Jumat, 12 Februari 2016

RE: [MS_AccessPros] Designing a new database

 

David,

 

I think that the approach you have described is perfectly fine as long as you keep in mind that the tables used are describing the current system where one already exists. They are part of the information gathering phase of design.

 

It is critical however to avoid having the existing system dictate the design of the proposed system. The customer's job is to provide information about their data and requirements. The developer's job is to develop an optimal system to manage that data and those requirements. Some customers (particularly internal customers) want to cross the line and control structural design. Semantically, the customer in this context is really the client. I once learned that the difference between a client and a customer is that the customer is always right … not so the client.

 

Glenn

 

From: MS_Access_Professionals@yahoogroups.com [mailto:MS_Access_Professionals@yahoogroups.com]
Sent: Friday, February 12, 2016 12:06 AM
To: MS_Access_Professionals@yahoogroups.com
Subject: Re: [MS_AccessPros] Designing a new database

 

 

A course I attended once, called Extended Relational Design (TM), actually promoted drawing up tables during requirements gathering.  But these weren't table designs - they were actual tables of populated sample data - with the customer. This had a strategic purpose, though: through careful questioning, the real relationships (repeating groups, true primary keys, foreign keys, etc.) were discovered.  Customers may understand this process using concrete data more readily than the entity-relationship diagrams and UML that may go into a formal specification.

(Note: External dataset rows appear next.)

Section Accesses.
Context (s : rtree) (p k v l r q : Z) (c : color_t) (E : rt_store s !! p = Some (mk_entry k v c l r q)).

Ltac acc := unfold rd_key, rd_value, rd_color, rd_left, rd_right, rd_parent, wr_key, wr_value, wr_color, wr_left,
  wr_right, wr_par; rewrite (bind_ret _ _ _ _ _ (get_ok _ _ _ E)); reflexivity.

Lemma rd_key_ok : rd_key p s = Ret (k, s). Proof. acc. Qed.
Lemma rd_value_ok : rd_value p s = Ret (v, s). Proof. acc. Qed.
Lemma rd_color_ok : rd_color p s = Ret (c, s). Proof. acc. Qed.
Lemma rd_left_ok : rd_left p s = Ret (l, s). Proof. acc. Qed.
Lemma rd_right_ok : rd_right p s = Ret (r, s). Proof. acc. Qed.
Lemma rd_parent_ok : rd_parent p s = Ret (q, s). Proof. acc. Qed.
Lemma wr_key_ok x : wr_key p x s = Ret (tt, upd p (mk_entry x v c l r q) s). Proof. acc. Qed.
Lemma wr_value_ok x : wr_value p x s = Ret (tt, upd p (mk_entry k x c l r q) s). Proof. acc. Qed.
Lemma wr_color_ok x : wr_color p x s = Ret (tt, upd p (mk_entry k v x l r q) s). Proof. acc. Qed.
Lemma wr_left_ok x : wr_left p x s = Ret (tt, upd p (mk_entry k v c x r q) s). Proof. acc. Qed.
Lemma wr_right_ok x : wr_right p x s = Ret (tt, upd p (mk_entry k v c l x q) s). Proof. acc. Qed.
Lemma wr_par_ok x : wr_par p x s = Ret (tt, upd p (mk_entry k v c l r x) s). Proof. acc. Qed.
End Accesses.

Lemma store_upd p e s : rt_store (upd p e s) = <[p := e]> (rt_store s).
Proof. done. Qed.
Lemma nil_upd p e s : rt_nil (upd p e s) = rt_nil s.
Proof. done. Qed.

(** Finds the entry at an address after some writes. *)
Ltac lk :=
  cbn [rt_store rt_nil rt_setData rt_brk rt_setSize upd set_store] in *;
  repeat first [ rewrite lookup_insert_eq | rewrite lookup_insert_ne by congruence ];
  first [ reflexivity | eassumption ].

Ltac acc_step :=
  match goal with
  | |- context [(rd_key ?p ≫= _) ?s] => erewrite (bind_ret (rd_key p)) by (eapply rd_key_ok; lk)
  | |- context [(rd_value ?p ≫= _) ?s] => erewrite (bind_ret (rd_value p)) by (eapply rd_value_ok; lk)
  | |- context [(rd_color ?p ≫= _) ?s] => erewrite (bind_ret (rd_color p)) by (eapply rd_color_ok; lk)
  | |- context [(rd_left ?p ≫= _) ?s] => erewrite (bind_ret (rd_left p)) by (eapply rd_left_ok; lk)
  | |- context [(rd_right ?p ≫= _) ?s] => erewrite (bind_ret (rd_right p)) by (eapply rd_right_ok; lk)
  | |- context [(rd_parent ?p ≫= _) ?s] => erewrite (bind_ret (rd_parent p)) by (eapply rd_parent_ok; lk)
  | |- context [(wr_color ?p ?x ≫= _) ?s] => erewrite (bind_ret (wr_color p x)) by (eapply wr_color_ok; lk)
  | |- context [(wr_left ?p ?x ≫= _) ?s] => erewrite (bind_ret (wr_left p x)) by (eapply wr_left_ok; lk)
  | |- context [(wr_right ?p ?x ≫= _) ?s] => erewrite (bind_ret (wr_right p x)) by (eapply wr_right_ok; lk)
  | |- context [(wr_par ?p ?x ≫= _) ?s] => erewrite (bind_ret (wr_par p x)) by (eapply wr_par_ok; lk)
  | |- context [wr_color ?p ?x ?s] => erewrite (wr_color_ok s p) by lk
  | |- context [wr_left ?p ?x ?s] => erewrite (wr_left_ok s p) by lk
  | |- context [wr_right ?p ?x ?s] => erewrite (wr_right_ok s p) by lk
  | |- context [wr_par ?p ?x ?s] => erewrite (wr_par_ok s p) by lk
  end.

(** *** The tree in focus *)

Lemma is_tree_focus s cx t :
  is_tree s (plug cx t) <->
  rep (rt_store s) (rt_nil s) (top cx) t /\ repc (rt_store s) (rt_nil s) (rt_setData s) cx (root (rt_nil s) t) /\
  NoDup (NULL :: rt_nil s :: addrs t ++ caddrs cx) /\
  (exists p, rt_store s !! rt_nil s = Some (mk_entry 0 NULL TREE_BLACK NULL NULL p)) /\
  (forall p, p ∈ NULL :: rt_nil s :: addrs t ++ caddrs cx -> p < rt_brk s).
Proof.
  pose proof (plug_addrs cx t) as HP. split.
  - intros [R1 R2 R3 R5 R6]. destruct (proj1 (plug_focus _ _ _ _ _) (conj R1 R2)) as [F1 F2]. rewrite HP in R3.
    split_and!; try done. intros p. by rewrite <- HP; apply R6.
  - intros (F1 & F2 & R3 & R5 & R6). destruct (proj2 (plug_focus _ _ _ _ _) (conj F1 F2)) as [R1 R2].
    split; try done; [by rewrite HP|]. intros p. by rewrite HP; apply R6.
Qed.

(** A rearrangement of the subtree in focus. *)
Lemma rearrange s s' cx t t' :
  is_tree s (plug cx t) -> same_frame s s' -> addrs t' ≡ₚ addrs t ->
  rep (rt_store s') (rt_nil s) (top cx) t' -> repc (rt_store s') (rt_nil s) (rt_setData s') cx (root (rt_nil s) t') ->
  is_tree s' (plug cx t').
Proof.
  intros (_ & _ & H3 & H5 & H6)%is_tree_focus (N & B & _ & K & _) HP F1 F2. apply is_tree_focus.
  rewrite N, B, HP. split_and!; try done.
  - destruct H5 as [p Hp]. exists p. by rewrite K.
  - intros p. rewrite HP. apply H6.
Qed.

(** Changing the child a context points to. *)
Lemma repc_child h h' nil rt rt' cx child child' :
  repc h nil rt cx child -> NoDup (caddrs cx) ->
  match cx with
  | [] => rt' = child'
  | Fr d c a k v sib :: cx' => rt' = rt /\
      h' !! a = Some (match d with
                      | OnLeft => mk_entry k v c child' (root nil sib) (top cx')
                      | OnRight => mk_entry k v c (root nil sib) child' (top cx') end) end ->
  (forall x, x ∈ caddrs cx -> x <> top cx -> h' !! x = h !! x) -> repc h' nil rt' cx child'.
Proof.
  destruct cx as [|[d c a k v sib] cx]; simpl; [done|]. intros (_ & Hs & Hc) Hnd (-> & E) Hf.
  apply NoDup_cons in Hnd as [Ha _]. split_and!; [done| |].
  - eapply rep_frame; [|done]. intros x Hx. apply Hf; [set_solver|]. intros ->. set_solver.
  - eapply repc_frame; [|done]. intros x Hx. apply Hf; [set_solver|]. intros ->. set_solver.
Qed.

Lemma is_some_upd p e s x :
  is_Some (rt_store s !! p) -> is_Some (rt_store (upd p e s) !! x) <-> is_Some (rt_store s !! x).
Proof.
  intros Hp. rewrite store_upd, lookup_insert. destruct (decide (p = x)) as [->|]; [|done]. by split; eauto.
Qed.

(** A new key, value or colour for the node in focus. *)
Lemma put_focus s cx c0 a k0 v0 l r c k v :
  is_tree s (plug cx (Node c0 a k0 v0 l r)) ->
  let s' := upd a (mk_entry k v c (root (rt_nil s) l) (root (rt_nil s) r) (top cx)) s in
  is_tree s' (plug cx (Node c a k v l r)) /\ same_frame s s'.
Proof.
  intros HT s'. pose proof HT as ((Ea & Hl & Hr) & Hc & Hnd & _)%is_tree_focus. simpl in Hnd.
  apply NoDup_cons in Hnd as [_ Hnd]. apply NoDup_cons in Hnd as [Hnil Hnd]. apply NoDup_cons in Hnd as [Ha Hnd].
  assert (same_frame s s') as HF.
  { split_and!; try done; [|intros p; apply is_some_upd; eauto].
    unfold s'. rewrite store_upd, lookup_insert_ne; [done|set_solver]. }
  split; [|done]. apply (rearrange s s' cx (Node c0 a k0 v0 l r)); [done|done|done| |].
  - unfold s'. rewrite store_upd. simpl. split_and!; [by rewrite lookup_insert_eq| |];
      (eapply rep_frame; [|done]); intros x Hx; (rewrite lookup_insert_ne; [done|]); intros ->; set_solver.
  - unfold s'. eapply repc_frame; [|exact Hc]. intros x Hx. rewrite store_upd, lookup_insert_ne; [done|].
    intros ->. set_solver.
Qed.

(** *** Rotations *)

(** What the rotations and [remove] do to a subtree and to the context above it. *)
Definition reparent (nil q : Z) (t : tree) (s : rtree) : rtree :=
  match t with
  | Nil => s
  | Node c a k v l r => upd a (mk_entry k v c (root nil l) (root nil r) q) s
  end.

Definition relink (nil : Z) (cx : ctx) (y : Z) (s : rtree) : rtree :=
  match cx with
  | [] => mk_rtree (rt_store s) (rt_nil s) (rt_setSize s) y (rt_brk s)
  | Fr OnLeft c a k v sib :: cx' => upd a (mk_entry k v c y (root nil sib) (top cx')) s
  | Fr OnRight c a k v sib :: cx' => upd a (mk_entry k v c (root nil sib) y (top cx')) s
  end.

Lemma lookup_reparent_ne nil q t s x : x <> root nil t -> rt_store (reparent nil q t s) !! x = rt_store s !! x.
Proof. destruct t; simpl; [done|]. intros. by rewrite lookup_insert_ne. Qed.
Lemma lookup_reparent_eq nil q t s e :
  entry_of nil q t = Some e -> rt_store (reparent nil q t s) !! root nil t = Some e.
Proof. destruct t; simpl; [done|]. intros [= <-]. by rewrite lookup_insert_eq. Qed.
Lemma lookup_relink_ne nil cx y s x : x <> top cx -> rt_store (relink nil cx y s) !! x = rt_store s !! x.
Proof. destruct cx as [|[[] c a k v sib] cx]; simpl; [done| |]; intros; by rewrite lookup_insert_ne. Qed.

Lemma reparent_run nil q t s par :
  rt_nil s = nil -> rep (rt_store s) nil par t -> nil ∉ addrs t ->
  (if negb (root nil t =? nil) then wr_par (root nil t) q else mret tt) s = Ret (tt, reparent nil q t s).
Proof.
  intros <- HR Hn. destruct t as [|c a k v l r]; simpl; [by rewrite Z.eqb_refl|].
  rewrite (proj2 (Z.eqb_neq a (rt_nil s))) by set_solver. cbn [negb]. destruct HR as [E _]. by erewrite wr_par_ok.
Qed.

Lemma relink_run nil cx y s rt child :
  repc (rt_store s) nil rt cx child -> NULL ∉ caddrs cx -> child <> nil -> child ∉ caddrs cx ->
  (if top cx =? NULL then set_setData y
   else ppl ← rd_left (top cx) ; if child =? ppl then wr_left (top cx) y else wr_right (top cx) y) s
  = Ret (tt, relink nil cx y s).
Proof.
  intros HC H0 Hc Hcc. destruct cx as [|[d c a k v sib] cx]; [done|]. simpl in *. destruct HC as (E & Hs & _).
  rewrite (proj2 (Z.eqb_neq a NULL)) by set_solver. destruct d.
  - erewrite (bind_ret (rd_left a)) by (by eapply rd_left_ok). rewrite Z.eqb_refl. by erewrite wr_left_ok.
  - erewrite (bind_ret (rd_left a)) by (by eapply rd_left_ok). rewrite (proj2 (Z.eqb_neq child (root nil sib))).
    2:{ destruct sib; simpl in *; set_solver. }
    by erewrite wr_right_ok.
Qed.

(** The context over the new root of a rotated subtree. *)
Lemma relink_repc h nil s cx rt p y h' :
  repc h nil rt cx p -> NoDup (caddrs cx) -> rt_setData s = rt ->
  (forall x, x ∈ caddrs cx -> x <> top cx -> h' !! x = h !! x) ->
  (forall x, x ∈ caddrs cx -> x = top cx -> h' !! x = rt_store (relink nil cx y s) !! x) ->
  repc h' nil (rt_setData (relink nil cx y s)) cx y.
Proof.
  intros HC Hnd Hrt Hf Ht. eapply repc_child; [exact HC|done| |exact Hf].
  destruct cx as [|[[] c a k v sib] cx]; simpl in *; [done| |]; (split; [done|]);
    (rewrite Ht by set_solver); by rewrite lookup_insert_eq.
Qed.

Lemma is_some_reparent nil q t s par x :
  rep (rt_store s) nil par t -> is_Some (rt_store (reparent nil q t s) !! x) <-> is_Some (rt_store s !! x).
Proof. destruct t; simpl; [done|]. intros [E _]. apply is_some_upd. eauto. Qed.
Lemma is_some_relink nil cx y s x rt p :
  repc (rt_store s) nil rt cx p -> is_Some (rt_store (relink nil cx y s) !! x) <-> is_Some (rt_store s !! x).
Proof. destruct cx as [|[[] c a k v sib] cx]; simpl; [done| |]; intros [E _]; apply is_some_upd; eauto. Qed.

Lemma reparent_fields nil q t s :
  rt_nil (reparent nil q t s) = rt_nil s /\ rt_brk (reparent nil q t s) = rt_brk s /\
  rt_setSize (reparent nil q t s) = rt_setSize s /\ rt_setData (reparent nil q t s) = rt_setData s.
Proof. by destruct t. Qed.
Lemma relink_fields nil cx y s :
  rt_nil (relink nil cx y s) = rt_nil s /\ rt_brk (relink nil cx y s) = rt_brk s /\
  rt_setSize (relink nil cx y s) = rt_setSize s.
Proof. by destruct cx as [|[[] c a k v sib] cx]. Qed.

(** The addresses around a rotation are different. *)
Record apart (nil a y : Z) (B : tree) (cx : ctx) : Prop := {
  ap_an : a <> nil; ap_yn : y <> nil; ap_ay : a <> y;
  ap_nB : nil ∉ addrs B; ap_aB : a ∉ addrs B; ap_yB : y ∉ addrs B;
  ap_nt : nil <> top cx; ap_at : a <> top cx; ap_yt : y <> top cx; ap_rt : root nil B <> top cx;
  ap_ra : root nil B <> a; ap_ry : root nil B <> y;
  ap_cx : forall x, x ∈ caddrs cx -> x <> a /\ x <> y /\ x <> root nil B;
  ap_NB : NoDup (addrs B); ap_Nc : NoDup (caddrs cx);
  ap_Bt : forall x, x ∈ addrs B -> x <> a /\ x <> y /\ x <> top cx;
  ap_0 : a <> NULL; ap_0c : NULL ∉ caddrs cx; ap_ac : a ∉ caddrs cx
}.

This resonates with Crystal's point about using current forms and reports as intelligence.  Even here, though, questions are worthwhile. 

 

In a school where I worked, our new manager created a paper form to keep a log of individual incidents related to a student.  At the top, in the header area above the grid of log entries, was a line for "Teacher".  However, all our classes were "team taught" - every student had more than one teacher each week.  This manager clearly didn't understand how we worked, or hadn't thought properly about her form design.  (Years later, this form exists unaltered, by the way!).  Current practice isn't always best practice.